* [Exercise]: Find the lines in the records that carry the word "false". Copy each one.

[Stored items]
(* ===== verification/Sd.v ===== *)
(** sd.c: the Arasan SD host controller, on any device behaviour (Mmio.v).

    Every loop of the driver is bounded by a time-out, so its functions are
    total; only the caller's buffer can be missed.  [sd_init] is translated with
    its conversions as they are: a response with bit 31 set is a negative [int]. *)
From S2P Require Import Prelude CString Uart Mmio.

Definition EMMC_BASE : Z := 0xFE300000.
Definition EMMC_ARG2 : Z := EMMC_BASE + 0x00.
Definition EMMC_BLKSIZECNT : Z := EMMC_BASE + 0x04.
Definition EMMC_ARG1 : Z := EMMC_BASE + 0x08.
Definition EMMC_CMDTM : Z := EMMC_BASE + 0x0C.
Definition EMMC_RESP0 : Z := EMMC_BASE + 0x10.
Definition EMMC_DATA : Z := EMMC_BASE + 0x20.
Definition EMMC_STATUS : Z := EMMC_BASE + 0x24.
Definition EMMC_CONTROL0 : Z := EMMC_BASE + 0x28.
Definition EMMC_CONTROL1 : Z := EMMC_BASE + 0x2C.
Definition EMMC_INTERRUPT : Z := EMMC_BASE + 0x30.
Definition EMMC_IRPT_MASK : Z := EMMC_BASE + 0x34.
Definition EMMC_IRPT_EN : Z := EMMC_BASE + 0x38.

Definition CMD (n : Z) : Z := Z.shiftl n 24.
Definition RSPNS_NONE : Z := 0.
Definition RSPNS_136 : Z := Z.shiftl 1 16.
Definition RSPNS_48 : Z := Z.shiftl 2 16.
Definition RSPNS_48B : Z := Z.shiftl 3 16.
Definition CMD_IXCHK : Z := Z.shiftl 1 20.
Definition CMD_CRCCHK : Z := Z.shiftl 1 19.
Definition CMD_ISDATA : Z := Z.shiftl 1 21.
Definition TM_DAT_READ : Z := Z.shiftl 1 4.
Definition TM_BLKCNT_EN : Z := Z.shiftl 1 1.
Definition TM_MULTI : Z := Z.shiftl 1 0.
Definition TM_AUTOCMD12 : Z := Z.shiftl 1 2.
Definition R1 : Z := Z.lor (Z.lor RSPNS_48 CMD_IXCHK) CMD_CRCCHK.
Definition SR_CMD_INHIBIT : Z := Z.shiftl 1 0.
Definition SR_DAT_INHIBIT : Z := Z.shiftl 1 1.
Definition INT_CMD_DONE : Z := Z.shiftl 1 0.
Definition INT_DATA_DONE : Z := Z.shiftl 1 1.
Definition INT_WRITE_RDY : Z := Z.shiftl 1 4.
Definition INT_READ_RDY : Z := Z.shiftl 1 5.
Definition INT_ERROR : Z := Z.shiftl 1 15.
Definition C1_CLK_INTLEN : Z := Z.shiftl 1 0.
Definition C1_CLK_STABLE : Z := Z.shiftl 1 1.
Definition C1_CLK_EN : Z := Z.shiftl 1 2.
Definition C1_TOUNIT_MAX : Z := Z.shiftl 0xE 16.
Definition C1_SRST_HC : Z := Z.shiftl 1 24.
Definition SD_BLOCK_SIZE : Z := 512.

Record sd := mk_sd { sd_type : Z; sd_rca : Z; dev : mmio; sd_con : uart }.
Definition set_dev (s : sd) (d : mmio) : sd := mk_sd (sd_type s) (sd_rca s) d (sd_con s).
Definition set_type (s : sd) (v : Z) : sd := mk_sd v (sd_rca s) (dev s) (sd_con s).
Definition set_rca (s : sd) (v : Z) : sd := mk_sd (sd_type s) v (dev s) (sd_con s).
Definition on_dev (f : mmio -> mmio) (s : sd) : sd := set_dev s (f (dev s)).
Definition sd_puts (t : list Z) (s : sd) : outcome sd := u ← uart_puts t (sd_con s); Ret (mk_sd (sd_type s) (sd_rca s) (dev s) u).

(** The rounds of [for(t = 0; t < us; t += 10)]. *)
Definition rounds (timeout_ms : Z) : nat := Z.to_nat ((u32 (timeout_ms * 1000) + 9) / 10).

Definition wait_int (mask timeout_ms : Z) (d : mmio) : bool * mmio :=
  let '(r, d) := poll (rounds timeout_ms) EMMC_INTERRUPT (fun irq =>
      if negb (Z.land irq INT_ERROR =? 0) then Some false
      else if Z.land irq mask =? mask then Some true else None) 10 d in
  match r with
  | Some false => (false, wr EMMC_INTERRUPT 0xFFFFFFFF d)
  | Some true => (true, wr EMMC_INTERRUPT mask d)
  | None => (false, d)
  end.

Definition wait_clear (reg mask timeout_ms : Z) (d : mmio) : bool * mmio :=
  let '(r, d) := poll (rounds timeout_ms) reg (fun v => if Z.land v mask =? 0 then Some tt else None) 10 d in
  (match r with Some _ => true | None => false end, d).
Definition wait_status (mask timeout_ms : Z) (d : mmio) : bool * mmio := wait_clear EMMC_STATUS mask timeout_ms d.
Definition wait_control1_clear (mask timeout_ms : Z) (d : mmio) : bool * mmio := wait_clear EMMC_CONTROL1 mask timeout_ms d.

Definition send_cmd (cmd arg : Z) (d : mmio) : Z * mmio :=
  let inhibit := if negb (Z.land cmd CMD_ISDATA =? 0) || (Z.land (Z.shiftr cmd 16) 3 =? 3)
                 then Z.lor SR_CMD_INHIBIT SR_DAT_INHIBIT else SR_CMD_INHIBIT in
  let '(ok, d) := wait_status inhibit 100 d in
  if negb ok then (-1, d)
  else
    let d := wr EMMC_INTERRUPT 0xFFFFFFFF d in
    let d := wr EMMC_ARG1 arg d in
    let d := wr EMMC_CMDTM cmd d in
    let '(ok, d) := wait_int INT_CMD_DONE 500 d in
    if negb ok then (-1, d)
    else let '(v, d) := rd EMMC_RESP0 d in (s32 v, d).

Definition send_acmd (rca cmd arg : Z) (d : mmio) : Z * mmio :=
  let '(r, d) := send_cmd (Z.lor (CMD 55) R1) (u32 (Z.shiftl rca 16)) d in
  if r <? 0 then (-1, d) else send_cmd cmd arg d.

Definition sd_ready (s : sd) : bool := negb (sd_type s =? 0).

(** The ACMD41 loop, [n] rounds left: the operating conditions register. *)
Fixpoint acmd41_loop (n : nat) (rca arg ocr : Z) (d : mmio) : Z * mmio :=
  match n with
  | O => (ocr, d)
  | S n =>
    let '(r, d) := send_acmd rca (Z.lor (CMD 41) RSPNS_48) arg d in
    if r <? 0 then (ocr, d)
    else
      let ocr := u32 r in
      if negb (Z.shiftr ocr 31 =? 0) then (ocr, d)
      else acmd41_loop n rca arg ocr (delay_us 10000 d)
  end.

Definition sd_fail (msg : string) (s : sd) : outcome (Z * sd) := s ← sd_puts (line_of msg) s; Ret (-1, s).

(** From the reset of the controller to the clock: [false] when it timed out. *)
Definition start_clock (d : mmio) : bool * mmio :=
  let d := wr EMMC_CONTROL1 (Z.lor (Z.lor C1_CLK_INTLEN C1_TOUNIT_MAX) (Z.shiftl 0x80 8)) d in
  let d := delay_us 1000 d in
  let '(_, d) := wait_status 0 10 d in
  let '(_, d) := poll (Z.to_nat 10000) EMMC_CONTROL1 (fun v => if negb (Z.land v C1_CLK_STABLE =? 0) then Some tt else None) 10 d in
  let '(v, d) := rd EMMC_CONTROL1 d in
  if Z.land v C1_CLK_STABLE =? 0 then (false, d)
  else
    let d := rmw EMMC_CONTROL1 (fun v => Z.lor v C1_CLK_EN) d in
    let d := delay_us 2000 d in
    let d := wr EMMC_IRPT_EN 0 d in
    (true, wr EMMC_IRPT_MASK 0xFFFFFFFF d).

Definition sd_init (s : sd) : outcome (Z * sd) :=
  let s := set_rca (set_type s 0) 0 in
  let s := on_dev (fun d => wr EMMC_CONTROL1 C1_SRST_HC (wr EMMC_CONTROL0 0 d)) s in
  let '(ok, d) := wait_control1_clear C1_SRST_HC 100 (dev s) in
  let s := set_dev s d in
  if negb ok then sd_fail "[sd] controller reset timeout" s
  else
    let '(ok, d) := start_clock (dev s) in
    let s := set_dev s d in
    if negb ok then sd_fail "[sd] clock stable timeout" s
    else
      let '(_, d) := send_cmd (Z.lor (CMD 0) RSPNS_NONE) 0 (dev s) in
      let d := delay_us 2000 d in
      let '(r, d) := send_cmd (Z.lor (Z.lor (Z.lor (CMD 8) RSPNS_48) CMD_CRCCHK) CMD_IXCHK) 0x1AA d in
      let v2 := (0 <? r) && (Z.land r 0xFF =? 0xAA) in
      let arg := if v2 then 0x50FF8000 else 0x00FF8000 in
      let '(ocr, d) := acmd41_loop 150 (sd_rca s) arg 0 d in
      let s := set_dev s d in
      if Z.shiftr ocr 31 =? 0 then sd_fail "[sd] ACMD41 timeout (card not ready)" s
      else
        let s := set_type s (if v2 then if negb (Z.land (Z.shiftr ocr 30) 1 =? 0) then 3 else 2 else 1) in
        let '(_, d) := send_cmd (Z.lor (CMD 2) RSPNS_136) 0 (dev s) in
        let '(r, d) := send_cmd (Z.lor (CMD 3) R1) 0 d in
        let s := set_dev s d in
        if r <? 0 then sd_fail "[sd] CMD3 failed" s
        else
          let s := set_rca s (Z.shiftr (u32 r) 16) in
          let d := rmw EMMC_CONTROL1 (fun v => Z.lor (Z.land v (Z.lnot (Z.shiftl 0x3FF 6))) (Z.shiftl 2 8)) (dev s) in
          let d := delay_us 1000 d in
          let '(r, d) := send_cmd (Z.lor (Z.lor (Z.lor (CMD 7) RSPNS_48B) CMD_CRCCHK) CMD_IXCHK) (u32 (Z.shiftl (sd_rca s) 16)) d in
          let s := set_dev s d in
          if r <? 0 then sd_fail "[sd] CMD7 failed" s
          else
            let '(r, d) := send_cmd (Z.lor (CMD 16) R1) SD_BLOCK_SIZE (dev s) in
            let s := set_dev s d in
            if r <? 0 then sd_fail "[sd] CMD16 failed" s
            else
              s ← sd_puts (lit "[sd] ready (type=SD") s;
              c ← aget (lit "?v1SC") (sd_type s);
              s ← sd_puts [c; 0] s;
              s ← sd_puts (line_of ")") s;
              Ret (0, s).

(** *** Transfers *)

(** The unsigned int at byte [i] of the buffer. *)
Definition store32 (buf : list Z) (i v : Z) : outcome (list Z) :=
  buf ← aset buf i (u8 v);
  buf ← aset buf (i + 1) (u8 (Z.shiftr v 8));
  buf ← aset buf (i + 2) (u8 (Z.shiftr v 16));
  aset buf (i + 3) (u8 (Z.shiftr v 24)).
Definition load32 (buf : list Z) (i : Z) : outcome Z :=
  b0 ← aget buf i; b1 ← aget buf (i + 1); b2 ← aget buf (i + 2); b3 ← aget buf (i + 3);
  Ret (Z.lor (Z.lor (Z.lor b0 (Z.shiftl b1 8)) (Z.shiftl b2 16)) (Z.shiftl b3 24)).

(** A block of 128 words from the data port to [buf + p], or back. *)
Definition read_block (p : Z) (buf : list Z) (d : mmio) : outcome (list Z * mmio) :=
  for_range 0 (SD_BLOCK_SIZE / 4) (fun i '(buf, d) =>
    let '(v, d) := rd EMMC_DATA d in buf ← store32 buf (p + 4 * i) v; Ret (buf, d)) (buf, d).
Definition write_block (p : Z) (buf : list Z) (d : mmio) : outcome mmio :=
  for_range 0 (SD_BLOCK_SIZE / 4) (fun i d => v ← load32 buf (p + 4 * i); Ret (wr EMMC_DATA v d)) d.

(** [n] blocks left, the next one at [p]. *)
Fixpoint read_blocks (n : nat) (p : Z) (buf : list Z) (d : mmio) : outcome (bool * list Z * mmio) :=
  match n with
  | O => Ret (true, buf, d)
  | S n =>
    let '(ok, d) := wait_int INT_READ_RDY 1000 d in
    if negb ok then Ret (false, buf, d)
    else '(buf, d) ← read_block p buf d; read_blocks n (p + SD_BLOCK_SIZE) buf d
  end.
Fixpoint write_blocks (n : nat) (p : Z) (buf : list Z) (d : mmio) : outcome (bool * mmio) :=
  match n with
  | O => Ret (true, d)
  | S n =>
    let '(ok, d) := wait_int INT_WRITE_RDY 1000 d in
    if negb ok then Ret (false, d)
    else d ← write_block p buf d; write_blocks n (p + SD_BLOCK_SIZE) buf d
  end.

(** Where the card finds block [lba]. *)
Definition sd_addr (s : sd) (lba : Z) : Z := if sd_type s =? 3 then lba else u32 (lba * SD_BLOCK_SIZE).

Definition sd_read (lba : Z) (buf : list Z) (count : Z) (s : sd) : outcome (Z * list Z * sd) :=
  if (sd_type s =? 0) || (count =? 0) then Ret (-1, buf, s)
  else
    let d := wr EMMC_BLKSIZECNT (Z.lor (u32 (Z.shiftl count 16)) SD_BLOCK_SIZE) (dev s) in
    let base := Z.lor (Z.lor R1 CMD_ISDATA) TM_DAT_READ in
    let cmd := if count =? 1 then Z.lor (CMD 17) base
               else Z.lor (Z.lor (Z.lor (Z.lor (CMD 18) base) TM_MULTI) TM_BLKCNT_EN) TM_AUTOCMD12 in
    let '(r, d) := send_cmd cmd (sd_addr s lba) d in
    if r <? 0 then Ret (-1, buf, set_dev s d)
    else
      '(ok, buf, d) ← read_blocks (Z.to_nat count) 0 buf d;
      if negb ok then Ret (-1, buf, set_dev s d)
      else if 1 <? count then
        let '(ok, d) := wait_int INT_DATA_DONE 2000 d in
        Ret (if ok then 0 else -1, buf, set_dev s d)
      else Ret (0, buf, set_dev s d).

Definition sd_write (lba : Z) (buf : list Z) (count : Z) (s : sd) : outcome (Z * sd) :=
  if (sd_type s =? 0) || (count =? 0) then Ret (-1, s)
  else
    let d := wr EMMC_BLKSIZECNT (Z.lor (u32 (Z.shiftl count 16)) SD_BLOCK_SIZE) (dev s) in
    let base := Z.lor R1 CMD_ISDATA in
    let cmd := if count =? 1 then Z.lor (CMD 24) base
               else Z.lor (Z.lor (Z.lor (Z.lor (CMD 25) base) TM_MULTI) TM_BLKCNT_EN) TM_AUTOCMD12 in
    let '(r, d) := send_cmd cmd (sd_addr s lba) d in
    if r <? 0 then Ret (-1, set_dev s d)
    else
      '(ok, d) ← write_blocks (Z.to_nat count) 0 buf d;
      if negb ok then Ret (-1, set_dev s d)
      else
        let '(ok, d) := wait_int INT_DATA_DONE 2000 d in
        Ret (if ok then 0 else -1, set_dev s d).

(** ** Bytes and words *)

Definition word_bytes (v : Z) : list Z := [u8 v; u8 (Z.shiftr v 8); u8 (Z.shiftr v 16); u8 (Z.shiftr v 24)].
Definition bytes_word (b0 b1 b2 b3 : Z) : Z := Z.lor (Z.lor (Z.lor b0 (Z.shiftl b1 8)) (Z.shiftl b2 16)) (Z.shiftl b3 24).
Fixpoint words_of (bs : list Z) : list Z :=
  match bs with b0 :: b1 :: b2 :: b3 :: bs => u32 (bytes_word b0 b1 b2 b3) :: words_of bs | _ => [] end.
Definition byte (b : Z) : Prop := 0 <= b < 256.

* [Result for this task]:
      if negb (Z.land irq INT_ERROR =? 0) then Some false
  | Some false => (false, wr EMMC_INTERRUPT 0xFFFFFFFF d)
  | None => (false, d)
  (match r with Some _ => true | None => false end, d).
(** From the reset of the controller to the clock: [false] when it timed out. *)
  if Z.land v C1_CLK_STABLE =? 0 then (false, d)
    if negb ok then Ret (false, buf, d)
    if negb ok then Ret (false, d)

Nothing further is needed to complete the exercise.